Goldstein et al. (2015) have focused on impaired vesicular storage mechanisms for decades. They stress the failure of the presynaptic machinery in PD dopamine terminals and the risk of endogenous over-production of toxic aldehydes. Interestingly, patients with PSP also showed a reduced production of DOPAC (Goldstein et al., 2015; Stefani et al., 2016), indicating that tauopathies and synucleinopathies may share disturbed presynaptic dopamine terminals. However, preliminary data indicated that the noradrenaline (NE)/Dihydroxyphenylglycine (DHPG) ratio might also be altered, shedding light on the NE pathway; therefore, this effect requires further elucidation, as documented here.
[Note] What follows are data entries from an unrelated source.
(* ===== verification/KvPoolLife.v ===== *)
(** * KvPoolLife: the life of the pool of workers

    pkg/epp/scheduling/.../kvcache/kvevents/pool.go: Start, the wait group, the
    cancellation of the context and Shutdown, as a step relation of the whole pool
    over the workers of KvPool and one caller of Shutdown.  The queues' ShutDown is
    a parameter with its documented meaning: a queue that is shutting down stays
    so, hands out what it still holds, and then answers Get without blocking. *)

From stdpp Require Import list_numbers.
From S2P Require Import Prelude GoStd KvPool.

Local Open Scope Z_scope.

(** ** Shutting a queue down

    [q_pending] counts the items that a queue may still hand out. *)
Class QueueShutdown (T Q : Type) := { q_shutdown : Q -> Q; shutting_down : Q -> Prop; q_pending : Q -> nat }.

Class QueueShutdownLaws {T Q} (WQ : WorkQueue T Q) (QS : QueueShutdown T Q) := {
  shutdown_shutting q : shutting_down (q_shutdown q);
  get_answers q : shutting_down q -> q_get q <> None;
  get_takes q t q' : shutting_down q -> q_get q = Some (GotTask t q') ->
    shutting_down q' /\ (q_pending q' < q_pending q)%nat;
  get_shutdown_keeps q q' : shutting_down q -> q_get q = Some (GotShutdown q') ->
    shutting_down q' /\ (q_pending q' <= q_pending q)%nat;
  add_refused q t : shutting_down q ->
    shutting_down (q_add_rate_limited t q) /\ (q_pending (q_add_rate_limited t q) <= q_pending q)%nat;
  done_keeps q t : shutting_down q ->
    shutting_down (q_done t (q_forget t q)) /\ (q_pending (q_done t (q_forget t q)) <= q_pending q)%nat;
  other_keeps q q' : shutting_down q -> q_other q q' -> shutting_down q' /\ (q_pending q' <= q_pending q)%nat
}.

(** Replacing one element of a list changes a sum by that element. *)
Lemma sum_list_insert {A} (f : A -> nat) l i x y :
  l !! i = Some x -> (sum_list_with f (<[i := y]> l) + f x = sum_list_with f l + f y)%nat.
Proof.
  revert i. induction l as [|z l IH]; intros [|i] Hi; simplify_eq/=; [lia|]. specialize (IH i Hi). lia.
Qed.

Section Life.
Context {T Q : Type} {WQ : WorkQueue T Q} {QS : QueueShutdown T Q}.

(** ** States *)

(** Where Shutdown is: closing the queues one after the other, waiting for the
    group, or finished. *)
Inductive shutdown_pc := NotCalled | Closing (i : nat) | Waiting | Finished.

Record pool_state := {
  ps_workers : list (worker (T := T) (Q := Q));
  ps_wg : Z;
  ps_cancelled : bool;
  ps_shutdown : shutdown_pc
}.

(** After Start: the group has the pool's concurrency, and each index a worker. *)
Definition started (pool : Pool (T := T) (Q := Q)) : pool_state :=
  {| ps_workers := new_worker <$> take (length (Start pool)) (queues pool);
     ps_wg := concurrency pool; ps_cancelled := false; ps_shutdown := NotCalled |}.

Definition with_worker (i : nat) (w : worker) (s : pool_state) : pool_state :=
  {| ps_workers := <[i := w]> (ps_workers s); ps_wg := ps_wg s; ps_cancelled := ps_cancelled s;
     ps_shutdown := ps_shutdown s |}.

Definition with_shutdown (pc : shutdown_pc) (s : pool_state) : pool_state :=
  {| ps_workers := ps_workers s; ps_wg := ps_wg s; ps_cancelled := ps_cancelled s; ps_shutdown := pc |}.

(** The deferred wg.Done of a worker that returns. *)
Definition wg_done (pc : worker_pc (T := T)) (s : pool_state) : pool_state :=
  match pc with
  | Returned => {| ps_workers := ps_workers s; ps_wg := ps_wg s - 1; ps_cancelled := ps_cancelled s;
                   ps_shutdown := ps_shutdown s |}
  | _ => s
  end.

Definition with_queue (q : Q) (w : worker (T := T) (Q := Q)) : worker :=
  {| w_pc := w_pc w; w_queue := q; w_log := w_log w |}.

Definition is_crashed (w : worker (T := T) (Q := Q)) : bool := match w_pc w with Crashed => true | _ => false end.

(** A panic of a worker that nothing recovers ends the process. *)
Definition alive (s : pool_state) : Prop := forall w, w ∈ ps_workers s -> is_crashed w = false.

(** ** Steps

    [true]: of the workers and of Shutdown; [false]: what others do to the queues,
    the cancellation of the context and the call of Shutdown. *)
Inductive pool_step (pool : Pool) (s : pool_state) : bool -> pool_state -> Prop :=
| ps_work i w w' :
    alive s -> ps_workers s !! i = Some w -> worker_step pool w w' -> w_pc w' <> w_pc w ->
    (w_pc w = AtCheck -> w_pc w' = if ps_cancelled s then Returned else AtGet) ->
    pool_step pool s true (wg_done (w_pc w') (with_worker i w' s))
| ps_close i w :
    alive s -> ps_shutdown s = Closing i -> ps_workers s !! i = Some w ->
    pool_step pool s true (with_shutdown (Closing (S i)) (with_worker i (with_queue (q_shutdown (w_queue w)) w) s))
| ps_closed i :
    alive s -> ps_shutdown s = Closing i -> ps_workers s !! i = None ->
    pool_step pool s true (with_shutdown Waiting s)
| ps_return : alive s -> ps_shutdown s = Waiting -> ps_wg s = 0 -> pool_step pool s true (with_shutdown Finished s)
| ps_other i w q' :
    alive s -> ps_workers s !! i = Some w -> q_other (w_queue w) q' ->
    pool_step pool s false (with_worker i (with_queue q' w) s)
| ps_cancel :
    alive s -> pool_step pool s false {| ps_workers := ps_workers s; ps_wg := ps_wg s; ps_cancelled := true;
                                         ps_shutdown := ps_shutdown s |}
| ps_call : alive s -> ps_shutdown s = NotCalled -> pool_step pool s false (with_shutdown (Closing 0) s).

(** [n] steps of the program, in any interleaving with the others. *)
Inductive runs (pool : Pool) : nat -> pool_state -> pool_state -> Prop :=
| runs_nil s : runs pool 0 s s
| runs_step n s s' s'' b : pool_step pool s b s' -> runs pool n s' s'' -> runs pool (Nat.b2n b + n) s s''.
CSF Noradrenaline in Patients With PSP and PD: Our Center Study
Here, we report the preliminary data from our center. We recruited 15 patients with PSP, who were followed-up with, at our site, for at least 3 years (including 2 years after CSF sample collection). The Ethical Committee of the University of Tor Vergata approved this study, including formal consent released by each patient (plus qualified caregiver), including all procedures (imaging and CSF sampling).
The diagnosis of PSP was made by clinical findings and corroborated by imaging in most cases (see Table 1). Specifically, patients defined as probable PSP showed symmetric parkinsonism, no evidence of significant asymmetry on beta-CIT striatal SPECT, and a poor response to LD.
We applied the new diagnostic criteria released by the MDS-study group (Höglinger et al., 2017; Grimm et al., 2019). These criteria identify four functional domains (ocular dysfunction, postural instability, akinesia, and cognitive dysfunction) as clinical predictors of PSP. All patients in our series matched these criteria. In terms of phenotypical sub-classification:
- eight out of 15 patients were classified as probable PSP-RS (six and two manifested O1-P1-A1-C1 and 01-P1-A1-C2, respectively); two are deceased, to date.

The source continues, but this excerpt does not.